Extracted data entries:
Lemma grant_write_clean db db' :
  grant_write db db' → table_ok db → table_clean db → table_clean db'.
Proof.
  intros Hw [Hnd _] [Hc Hn]. destruct Hw as
    [db g i now db' j Hps Hi|db i u now db' Hps Hu|db i db' Hd|db role db' n Hd].
  - destruct (insert_grant_ok _ _ _ _ _ _ Hi Hps) as (-> & _ & Hlt & row & -> & <- & Hs & Hr & _).
    split; simpl.
    + intros r [Hin|Hin]%elem_of_app; [by apply Hc|].
      apply list_elem_of_singleton in Hin as ->. eauto.
    + intros s. unfold subject_rows. rewrite filter_app, length_app, filter_cons, filter_nil.
      specialize (Hn s). unfold subject_rows in Hn, Hlt. case_decide as Hcs; simpl; [|lia].
      assert (s = ng_subject g) as ->; [|lia].
      rewrite Hs in Hcs. destruct s, (ng_subject g); simpl in Hcs; congruence.
  - destruct (update_grant_ok _ _ _ _ _ Hu Hps)
      as (row & row' & Hin & Hi & -> & _ & Hst & Hsi & _ & Hr & _).
    split; simpl.
    + intros r (r0 & -> & Hr0)%list_elem_of_fmap. destruct (decide (id r0 = i)); eauto.
    + intros s. rewrite subject_rows_update; [apply Hn|].
      intros r Hr' Hid. rewrite (NoDup_id_unique _ r row Hnd Hr' Hin); [done|congruence].
  - rewrite (delete_grant_ok _ _ _ Hd). split; simpl.
    + intros r [_ ?]%list_elem_of_filter. by apply Hc.
    + intros s. etrans; [apply subject_rows_filter|apply Hn].
  - rewrite (delete_role_grants_ok _ _ _ _ Hd). split; simpl.
    + intros r [_ ?]%list_elem_of_filter. by apply Hc.
    + intros s. etrans; [apply subject_rows_filter|apply Hn].
Qed.

(** A table built from an empty one by the module's writes. *)
Definition grants_reachable (db : Db) : Prop :=
  ∃ db0, access_grants db0 = [] ∧ rtc grant_write db0 db.

Lemma reachable_table db : grants_reachable db → table_ok db ∧ table_clean db.
Proof.
  intros (db0 & He & Hr).
  assert (table_ok db0 ∧ table_clean db0) as H0.
  { unfold table_ok, table_clean. rewrite He. split_and!.
    - constructor.
    - intros r g []%elem_of_nil.
    - intros r []%elem_of_nil.
    - intros s. unfold subject_rows. simpl. lia. }
  clear He. induction Hr as [db|db1 db2 db3 Hw _ IH]; [done|]. destruct H0 as [H1 H2].
  apply IH. split; [by eapply grant_write_table_ok|by eapply grant_write_clean].
Qed.

(** ** What a principal's resolved authority contains *)

Definition assigned (db : Db) (tenant user role : Uuid) : Prop :=
  mkAssignment tenant user role ∈ user_roles db.

Lemma load_role_ids_ok db tenant user ids role :
  load_role_ids db tenant user = Ok ids → role ∈ ids ↔ assigned db tenant user role.
Proof.
  unfold load_role_ids, assigned. destruct (db_fail db TUserRoles); [done|].
  intros ?; inv_ok. rewrite list_elem_of_fmap. setoid_rewrite list_elem_of_filter. split.
  - intros ([t u r] & -> & [Ht Hu] & Hin). simpl in *. by subst.
  - intros Hin. by exists (mkAssignment tenant user role).
Qed.

Lemma principal_condition_spec tenant user ids r :
  principal_condition tenant user ids r = true ↔
  (subject_from_row r = User user ∧ (Grants.tenant_id r = Some tenant ∨ Grants.tenant_id r = None))
  ∨ (∃ role, subject_from_row r = Role role ∧ role ∈ ids).
Proof.
  unfold principal_condition, subject_from_row.
  rewrite orb_true_iff, !andb_true_iff, orb_true_iff, !bool_decide_eq_true.
  destruct (subject_type r); naive_solver.
Qed.

(** The authority of a principal: the grants given to the user in this tenant or
    globally, and those of the roles assigned in this tenant. *)
Lemma load_authority_spec db now tenant user auth :
  load_authority db now tenant user = Ok auth →
  loaded_at auth = now ∧
  ∀ g, g ∈ auth_grants auth ↔
    (∃ r, r ∈ access_grants db ∧ resolve_row r = Ok g) ∧
    ((rg_subject g = User user ∧ (rg_tenant_id g = Some tenant ∨ rg_tenant_id g = None))
     ∨ ∃ role, rg_subject g = Role role ∧ assigned db tenant user role).
Proof.
  unfold load_authority. intros Hl. inv_ok. split; [done|]. intros g. simpl.
  unfold load_principal_grants, load_grants_for_principal in Ha0.
  destruct (query db TGrants _) as [rows|] eqn:Eq; simpl in Ha0; inv_ok.
  apply query_ok in Eq as [-> _]. rewrite elem_of_resolved.
  setoid_rewrite list_elem_of_filter. setoid_rewrite Is_true_true.
  setoid_rewrite principal_condition_spec.
  assert (∀ r, resolve_row r = Ok g →
    rg_subject g = subject_from_row r ∧ rg_tenant_id g = Grants.tenant_id r) as Hf
    by (intros r Hr; by destruct (resolve_row_fields r g Hr) as (_ & -> & -> & _)).
  setoid_rewrite <-(λ role, load_role_ids_ok db tenant user a role Ha).
  split.
  - intros (r & [Hc Hin] & Hr). destruct (Hf r Hr) as [-> ->]. split; [by exists r|done].
  - intros ((r & Hin & Hr) & Hc). destruct (Hf r Hr) as [Hs Ht]. rewrite Hs, Ht in Hc.
    by exists r.
Qed.

Lemma load_authority_total db now tenant user :
  db_fail db TUserRoles = None → db_fail db TGrants = None →
  ∃ auth, load_authority db now tenant user = Ok auth.
Proof.
  intros H1 H2. unfold load_authority, load_role_ids, load_principal_grants,
    load_grants_for_principal, query. rewrite H1. simpl. rewrite H2. simpl. by eexists.
Qed.

Lemma any_matches_spec ps a :
  any_matches ps a = true ↔ ∃ p, p ∈ ps ∧ Pattern.matches p a = true.
Proof.
  unfold any_matches. rewrite existsb_exists. by setoid_rewrite list_elem_of_In.
Qed.

(** A user-subject grant without a tenant is on the system plane; one with a
    tenant is not. *)
Lemma user_grant_plane g user a :
  grant_ok g → rg_subject g = User user → grant_matches a g = true →
  Resource.is_system (Action.resource a) = bool_decide (rg_tenant_id g = None).
Proof.
  intros (_ & _ & (pl & Hpl & He) & _) Hs (p & Hp & Hm)%any_matches_spec.
  rewrite (Hpl p a Hp Hm). apply bool_decide_ext. rewrite He, Hs. naive_solver.
Qed.

(** ** The decision rule *)

Definition registered (e : AccessEngine) (a : Action.Action) : Prop :=
  is_dynamic_action a = true → ∃ r, registry e = Some r ∧ is_registered r a = true.

Definition granted (ctx : AccessContext) (a : Action.Action) (g : ResolvedGrant) : Prop :=
  g ∈ auth_grants (authority ctx) ∧ grant_matches a g = true.

Definition in_scope (ctx : AccessContext) (a : Action.Action) : Prop :=
  ∀ s, scope ctx = Some s → ∃ p, p ∈ s ∧ Pattern.matches p a = true.

Definition target_covered (ctx : AccessContext) (a : Action.Action)
    (target : option (TargetRef * gset Uuid)) : Prop :=
  ∀ t tags, target = Some (t, tags) → ∃ g, granted ctx a g ∧ covers (rg_selector g) t tags = true.

Lemma registered_dec e a :
  (is_dynamic_action a && negb (match registry e with
     Some r => is_registered r a | None => false end)) = false ↔ registered e a.
Proof.
  unfold registered. destruct (is_dynamic_action a), (registry e) as [r|]; simpl;
    rewrite ?negb_false_iff; naive_solver.
Qed.

Lemma scope_dec (ctx : AccessContext) a :
  match scope ctx with Some s => negb (any_matches s a) | None => false end = false
  ↔ in_scope ctx a.
Proof.
  unfold in_scope. destruct (scope ctx) as [s|]; [|naive_solver].
  rewrite negb_false_iff, any_matches_spec. naive_solver.
Qed.

Lemma granted_filter ctx a g :
  g ∈ filter (λ g, Is_true (grant_matches a g)) (auth_grants (authority ctx)) ↔ granted ctx a g.
Proof. unfold granted. rewrite list_elem_of_filter, Is_true_true. tauto. Qed.

Lemma target_dec ctx a target :
  match target with
  | Some (t, tags) => negb (existsb (λ g, covers (rg_selector g) t tags)
      (filter (λ g, Is_true (grant_matches a g)) (auth_grants (authority ctx))))
  | None => false
  end = false ↔ target_covered ctx a target.
Proof.
  unfold target_covered. destruct target as [[t tags]|]; [|naive_solver].
  rewrite negb_false_iff, existsb_exists. setoid_rewrite <-list_elem_of_In.
  setoid_rewrite granted_filter. naive_solver.
Qed.

Lemma decide_cases e ctx a target :
  match decide_action e ctx a target with
  | Deny UnknownAction => ¬ registered e a
  | Deny NoGrant => registered e a ∧ ¬ ∃ g, granted ctx a g
  | Deny OutOfScope => registered e a ∧ (∃ g, granted ctx a g) ∧ ¬ in_scope ctx a
  | Deny OutsideSelector => registered e a ∧ (∃ g, granted ctx a g) ∧ in_scope ctx a
                            ∧ ¬ target_covered ctx a target
  | Allow => registered e a ∧ (∃ g, granted ctx a g) ∧ in_scope ctx a
             ∧ target_covered ctx a target
  end.
Proof.
  unfold decide_action. pose proof (registered_dec e a) as HR.
  pose proof (scope_dec ctx a) as HS. pose proof (target_dec ctx a target) as HT.
  pose proof (granted_filter ctx a) as HG. simpl in HR, HS, HT.
  destruct (is_dynamic_action a && _).
  { intros Hr. by apply HR in Hr. }
  destruct (filter _ _) as [|g gs].
  { split; [by apply HR|]. intros [g Hg%HG]. by apply elem_of_nil in Hg. }
  assert (∃ g, granted ctx a g) as Hg by (exists g; apply HG; left).
  destruct (match scope ctx with Some s => _ | None => _ end).
  { split_and!; [by apply HR|done|]. by intros Hs%HS. }
  destruct (match target with Some _ => _ | None => _ end).
  { split_and!; [by apply HR|done|by apply HS|]. by intros Ht%HT. }
  split_and!; [by apply HR|done|by apply HS|by apply HT].
Qed.

Lemma is_dynamic_action_spec a :
  action_wf a → is_dynamic_action a = is_dynamic (Action.resource a).
Proof.
  intros [Hr _]. unfold is_dynamic_action.
  destruct (Action.resource a); simpl in *; try reflexivity;
    destruct Hr as (t & -> & _); reflexivity.
Qed.

Lemma action_le_total (x y : Action.Action) : action_le x y ∨ action_le y x.
Proof.
  unfold action_le, str_leb. rewrite !Is_true_true. apply String.leb_total.
Qed.

(** ** Covering holders *)

(** Who a selector-[All] grant matching [a] authorizes in [tenant], read off a
    snapshot. *)
Definition holds_via (s : Snapshot) (a : Action.Action) (g : ResolvedGrant) (tenant user : Uuid) :
    Prop :=
  rg_selector g = All ∧ grant_matches a g = true ∧ user ∈ sn_active_users s ∧
  ((rg_subject g = User user ∧ rg_tenant_id g = Some tenant)
   ∨ ∃ role, rg_subject g = Role role ∧ mkAssignment tenant user role ∈ sn_assignments s).

Definition holds_globally_via (s : Snapshot) (a : Action.Action) (g : ResolvedGrant)
    (user : Uuid) : Prop :=
  rg_selector g = All ∧ grant_matches a g = true ∧ user ∈ sn_active_users s ∧
  (rg_subject g = User user
   ∨ ∃ role tenant, rg_subject g = Role role ∧ mkAssignment tenant user role ∈ sn_assignments s).

Lemma role_holder_loop ct cs (active : gset Uuid) acc (l : list Assignment) :
  let acc' := foldl (role_holder_step ct cs active) acc l in
  (∀ (t u : Uuid), u ∈ get_set t acc'.1 ↔ u ∈ get_set t acc.1 ∨
     (ct = true ∧ u ∈ active ∧ ∃ a, a ∈ l ∧ as_tenant_id a = t ∧ as_user_id a = u))
  ∧ (∀ u : Uuid, u ∈ acc'.2 ↔ u ∈ acc.2 ∨
     (cs = true ∧ u ∈ active ∧ ∃ a, a ∈ l ∧ as_user_id a = u)).
Proof.
  cbv zeta. induction l as [|a l IH] using rev_ind.
  - simpl. split.
    + intros t u. split; [by left|]. intros [?|(_ & _ & ? & []%elem_of_nil & _)]; done.
    + intros u. split; [by left|]. intros [?|(_ & _ & ? & []%elem_of_nil & _)]; done.
  - rewrite foldl_snoc. destruct IH as [IH1 IH2].
    set (acc' := foldl (role_holder_step ct cs active) acc l) in *.
    split; [intros t u|intros u]; rewrite exists_snoc; unfold role_holder_step;
      case_bool_decide as Hact; simpl.
    + destruct ct; [rewrite get_entry_insert|rewrite IH1; naive_solver].
      destruct (decide (t = as_tenant_id a)) as [-> |Hne].
      * rewrite elem_of_union, elem_of_singleton, IH1. naive_solver.
      * rewrite IH1. naive_solver.
    + rewrite IH1. naive_solver.
    + destruct cs; [rewrite elem_of_union, elem_of_singleton|]; rewrite IH2; naive_solver.
    + rewrite IH2. naive_solver.
Qed.

Lemma holds_via_user s a g (t u usr : Uuid) :
  rg_selector g = All → rg_subject g = User usr →
  holds_via s a g t u ↔
  grant_matches a g = true ∧ u = usr ∧ usr ∈ sn_active_users s ∧ rg_tenant_id g = Some t.
Proof. unfold holds_via. intros -> ->. naive_solver. Qed.

Lemma holds_globally_via_user s a g (u usr : Uuid) :
  rg_selector g = All → rg_subject g = User usr →
  holds_globally_via s a g u ↔
  grant_matches a g = true ∧ u = usr ∧ usr ∈ sn_active_users s.
Proof. unfold holds_globally_via. intros -> ->. naive_solver. Qed.

Lemma elem_of_role_assignments (a : Assignment) role (l : list Assignment) :
  a ∈ filter (λ b, as_role_id b = role) l ↔ as_role_id a = role ∧ a ∈ l.
Proof. by rewrite list_elem_of_filter. Qed.

Lemma holds_via_role s a g (t u role : Uuid) :
  rg_selector g = All → rg_subject g = Role role →
  holds_via s a g t u ↔
  grant_matches a g = true ∧ u ∈ sn_active_users s ∧
  ∃ b, b ∈ filter (λ b, as_role_id b = role) (sn_assignments s)
       ∧ as_tenant_id b = t ∧ as_user_id b = u.
Proof.
  unfold holds_via. intros -> ->. setoid_rewrite elem_of_role_assignments. split.
  - intros (_ & ? & ? & [[? _]|(? & [= <-] & ?)]); [done|]. split_and!; [done..|].
    by exists (mkAssignment t u role).
  - intros (? & ? & [t' u' r'] & [Hr Hin] & Ht & Hu); simpl in *; subst. eauto 10.
Qed.

Lemma holds_globally_via_role s a g (u role : Uuid) :
  rg_selector g = All → rg_subject g = Role role →
  holds_globally_via s a g u ↔
  grant_matches a g = true ∧ u ∈ sn_active_users s ∧
  ∃ b, b ∈ filter (λ b, as_role_id b = role) (sn_assignments s) ∧ as_user_id b = u.
Proof.
  unfold holds_globally_via. intros -> ->. setoid_rewrite elem_of_role_assignments. split.
  - intros (_ & ? & ? & [?|(? & t & [= <-] & ?)]); [done|]. split_and!; [done..|].
    by exists (mkAssignment t u role).
  - intros (? & ? & [t' u' r'] & [Hr Hin] & Hu); simpl in *; subst. eauto 10.
Qed.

◆ What needs to be done ◆
All lines above from the one holding "subject_rows_update; [apply Hn|]." to the one holding "Definition grants_reachable (db", inclusive, are to be copied exactly; no other line is wanted.

◆ Task answer ◆
    + intros s. rewrite subject_rows_update; [apply Hn|].
      intros r Hr' Hid. rewrite (NoDup_id_unique _ r row Hnd Hr' Hin); [done|congruence].
  - rewrite (delete_grant_ok _ _ _ Hd). split; simpl.
    + intros r [_ ?]%list_elem_of_filter. by apply Hc.
    + intros s. etrans; [apply subject_rows_filter|apply Hn].
  - rewrite (delete_role_grants_ok _ _ _ _ Hd). split; simpl.
    + intros r [_ ?]%list_elem_of_filter. by apply Hc.
    + intros s. etrans; [apply subject_rows_filter|apply Hn].
Qed.

(** A table built from an empty one by the module's writes. *)
Definition grants_reachable (db : Db) : Prop :=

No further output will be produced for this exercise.